You may recall that way back in June we talked about how McDonald’s was using Snapchat to fill jobs in the US and Australia. Well, it seems Morgan Stanley was paying attention, and has defied convention in order to connect with a demographic traditionally at odds with banking and the financial services world. Despite its uncertainties about Snapchat’s long-term finances, the investment bank has been experimenting with the app and next week students at eighteen US colleges will be able to snap a picture with a Morgan Stanley themed geofilter.
Snapchat’s widely known for attracting younger users, which makes it a great place for companies to engage with the next generation of workers. In fact, JPMorgan and Goldman Sachs have also used the platform for recruitment purposes. One hopes this isn’t a case of channel-for-channel’s sake, something Shell’s Global Head of Digital and Social Media Americo Campos Silva warned against earlier this week at London’s Social Media Week (#SMWLDN) which FTI attended throughout the week (more on that later). Equally importantly, with investors keen for Snapchat to catch on outside of its core millennial demographic, will the app – like Facebook before it – lose its younger audience to another platform?
FACEBOOK AD CLAMPDOWN
Facebook has taken some flak recently from advertisers and watchdogs. Concerns over which publishers it allows to make money from its network, and the type of content allowed to be distributed have turned a spotlight on Facebook, and on Wednesday it announced significant steps aimed at addressing the concerns.
VP of global marketing solutions Carolyn Everson announced that the social platform would be introducing new standards governing the type of content which can host ads (one might remember the crisis YouTube faced earlier this year where organisations pulled budgets after ads appeared alongside extremist content). There will also be more rigorous pre- and post-campaign reporting to help advertisers identify suitable publishers and confirm their content appeared in relevant (and reputationally safe) places.

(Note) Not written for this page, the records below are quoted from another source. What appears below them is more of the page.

(* ===== verification/Snapshot.v ===== *)
(** * Snapshots of the cache

    [scheduler/internal/cache/snapshot.go] and [UpdateSnapshot] with its helpers of
    cache.go.  A snapshot keeps pointers to its own node infos: they live in a store of
    locations, [nodeInfoMap] and the two lists hold locations, so that the update of a
    node info through the map is seen through the lists as in the code.  The order in
    which Go ranges over a map is a function of the model that may be any permutation. *)
From S2P Require Import Prelude Api NodeInfo NodeTree CacheList Cache CacheSpec.
Local Open Scope Z_scope.

Record Snapshot := {
  infos : gmap loc NodeInfo;
  nodeInfoMap : gmap string loc;
  nodeInfoList : list loc;
  havePodsWithAffinityNodeInfoList : list loc;
  snapGeneration : Z
}.

Definition NewEmptySnapshot : Snapshot :=
  {| infos := ∅; nodeInfoMap := ∅; nodeInfoList := []; havePodsWithAffinityNodeInfoList := [];
     snapGeneration := 0 |}.

Inductive snapshotError :=
  | Inconsistent (listLen nodesInTree mapLen nodesInCache : Z)
  | NodeInfoNotFound (name : string).
#[export] Instance snapshotError_eq : EqDecision snapshotError.
Proof. solve_decision. Defined.

(** Does the node info at a location have pods with affinity? *)
Definition hasAffinityPods (m : gmap loc NodeInfo) (l : loc) : bool :=
  match m !! l with Some i => bool_decide (PodsWithAffinity i <> []) | None => false end.

Definition withInfos (s : Snapshot) (m : gmap loc NodeInfo) (byName : gmap string loc) : Snapshot :=
  {| infos := m; nodeInfoMap := byName; nodeInfoList := nodeInfoList s;
     havePodsWithAffinityNodeInfoList := havePodsWithAffinityNodeInfoList s; snapGeneration := snapGeneration s |}.
Definition withLists (s : Snapshot) (all have : list loc) : Snapshot :=
  {| infos := infos s; nodeInfoMap := nodeInfoMap s; nodeInfoList := all;
     havePodsWithAffinityNodeInfoList := have; snapGeneration := snapGeneration s |}.
Definition withSnapGeneration (s : Snapshot) (g : Z) : Snapshot :=
  {| infos := infos s; nodeInfoMap := nodeInfoMap s; nodeInfoList := nodeInfoList s;
     havePodsWithAffinityNodeInfoList := havePodsWithAffinityNodeInfoList s; snapGeneration := g |}.

(** The body of the first loop of [UpdateSnapshot]: the snapshot and the flags
    [updateAllLists] and [updateNodesHavePodsWithAffinity]. *)
Definition updateEntry (i : NodeInfo) (st : Snapshot * bool * bool) : Snapshot * bool * bool :=
  let '(s, updateAllLists, updateAffinity) := st in
  match NodeOf i with
  | None => st
  | Some np =>
      let clone := Clone i in
      match nodeInfoMap s !! node_Name np with
      | Some l =>
          (withInfos s (<[l := clone]> (infos s)) (nodeInfoMap s), updateAllLists,
           if bool_decide (hasAffinityPods (infos s) l <> bool_decide (PodsWithAffinity clone <> []))
           then true else updateAffinity)
      | None =>
          (* [existing] is a zero NodeInfo: no pods with affinity *)
          let l := fresh (dom (infos s)) in
          (withInfos s (<[l := clone]> (infos s)) (<[node_Name np := l]> (nodeInfoMap s)), true,
           if bool_decide (PodsWithAffinity clone <> []) then true else updateAffinity)
      end
  end.

(** The loop from the head of the list; [None] when [fuel] items are not enough or a
    pointer dangles. *)
Fixpoint updateEntries (fuel : nat) (m : gmap loc nodeInfoListItem) (o : option loc) (snapshotGeneration : Z)
    (st : Snapshot * bool * bool) : option (Snapshot * bool * bool) :=
  match o with
  | None => Some st
  | Some l =>
      match fuel, m !! l with
      | S fuel, Some it =>
          if Generation (info it) <=? snapshotGeneration then Some st
          else updateEntries fuel m (next it) snapshotGeneration (updateEntry (info it) st)
      | _, _ => None
      end
  end.

Section Snapshot.
Context (mapOrder : list string -> list string).

(** The loop of [removeDeletedNodesFromSnapshot]. *)
Fixpoint removeDeleted (nodes : gmap string loc) (toDelete : Z) (names : list string) (byName : gmap string loc)
    : gmap string loc :=
  match names with
  | [] => byName
  | name :: names =>
      if toDelete <=? 0 then byName
      else match nodes !! name with
           | Some _ => removeDeleted nodes toDelete names byName
           | None => removeDeleted nodes (toDelete - 1) names (delete name byName)
           end
  end.

Definition removeDeletedNodesFromSnapshot (c : schedulerCache) (s : Snapshot) : Snapshot :=
  let toDelete := Z.of_nat (size (nodeInfoMap s)) - Z.of_nat (size (nodes (nodeInfos c))) in
  withInfos s (infos s)
    (removeDeleted (nodes (nodeInfos c)) toDelete (mapOrder (map_to_list (nodeInfoMap s)).*1) (nodeInfoMap s)).

(** The loop over the tree: the two lists, in order. *)
Fixpoint listNodes (n : nat) (nt : nodeTree) (s : Snapshot) (all have : list loc)
    : option (nodeTree * list loc * list loc) :=
  match n with
  | O => Some (nt, all, have)
  | S n =>
      match NodeTree.next nt with
      | Some (Ok nodeName, nt') =>
          match nodeInfoMap s !! nodeName with
          | Some l => listNodes n nt' s (all ++ [l]) (if hasAffinityPods (infos s) l then have ++ [l] else have)
          | None => listNodes n nt' s all have
          end
      | _ => None
      end
  end.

Greater reporting is almost always a good thing, although let’s resist the urge to measure everything (a little #SMWLDN take away from SOCIALDEVIANT’s Linda Johnson for you). Ultimately, we think this was a required step for Facebook to take considering the potential downside for the platform (which, with Google, accounts for two fifths of a predicted $205bn online advertising industry). Delivering much-needed reassurance to advertisers and publishers will likely cement Facebook’s stake in the online paid media landscape, one which is predicted to overtake TV this coming year as communications strategies should place paid within the strategic mix rather than purely as a distribution afterthought.
INFLUENCERS IN THE DOCK
Forgive us for repeating ourselves again, but back in June (a simpler, sunnier time) we talked about the possible impact that regulation could have on the role that influencers play in communications campaigns. Well wouldn’t you know it, the American governing body the Federal Trade Commission (FTC) has only gone and prosecuted individual influencers for the first time ever…
Now to be strictly accurate, these influencers from the online gaming space (the catchily-titled Trevor “TmarTn” Martin and Thomas “Syndicate” Cassell) were also owners of the online gambling service they were promoting. Settling out of court, the FTC published an extensive if wordy rulebook on how to use influencers legitimately and transparently. Considering 40% of publishers still don’t adhere to required regulations around native advertising, there may be stronger enforcement required.
So how do we avoid following TmarTn and Syndicate down the wrong path? Ultimately, as Johnson & Johnson Influencer Manager Chris Lambert outlined on Thursday at #SMWLDN (last plug, we promise), being honest with audiences is the best approach. Label sponsored posts clearly (platforms like Instagram are now helping with this), and don’t try to kid an already-savvy and increasingly-sceptical public.
ALSO THIS WEEK
- Meet the iPhone X, Apple’s new high-end handset – [WIRED]
- Snapchat is bringing virtual Bitmojis into the real world – [Business Insider]
- Users can buy Instagram verified badges on the black market [Independent]
- Facebook Messenger is now about as popular as WhatsApp – [CNBC]
If you were to ask me to name three grime artists, I probably wouldn’t say Skepta, Stormzy, you know? Wiley, Kano, Lethal Bizzle. Dame Judy Dench.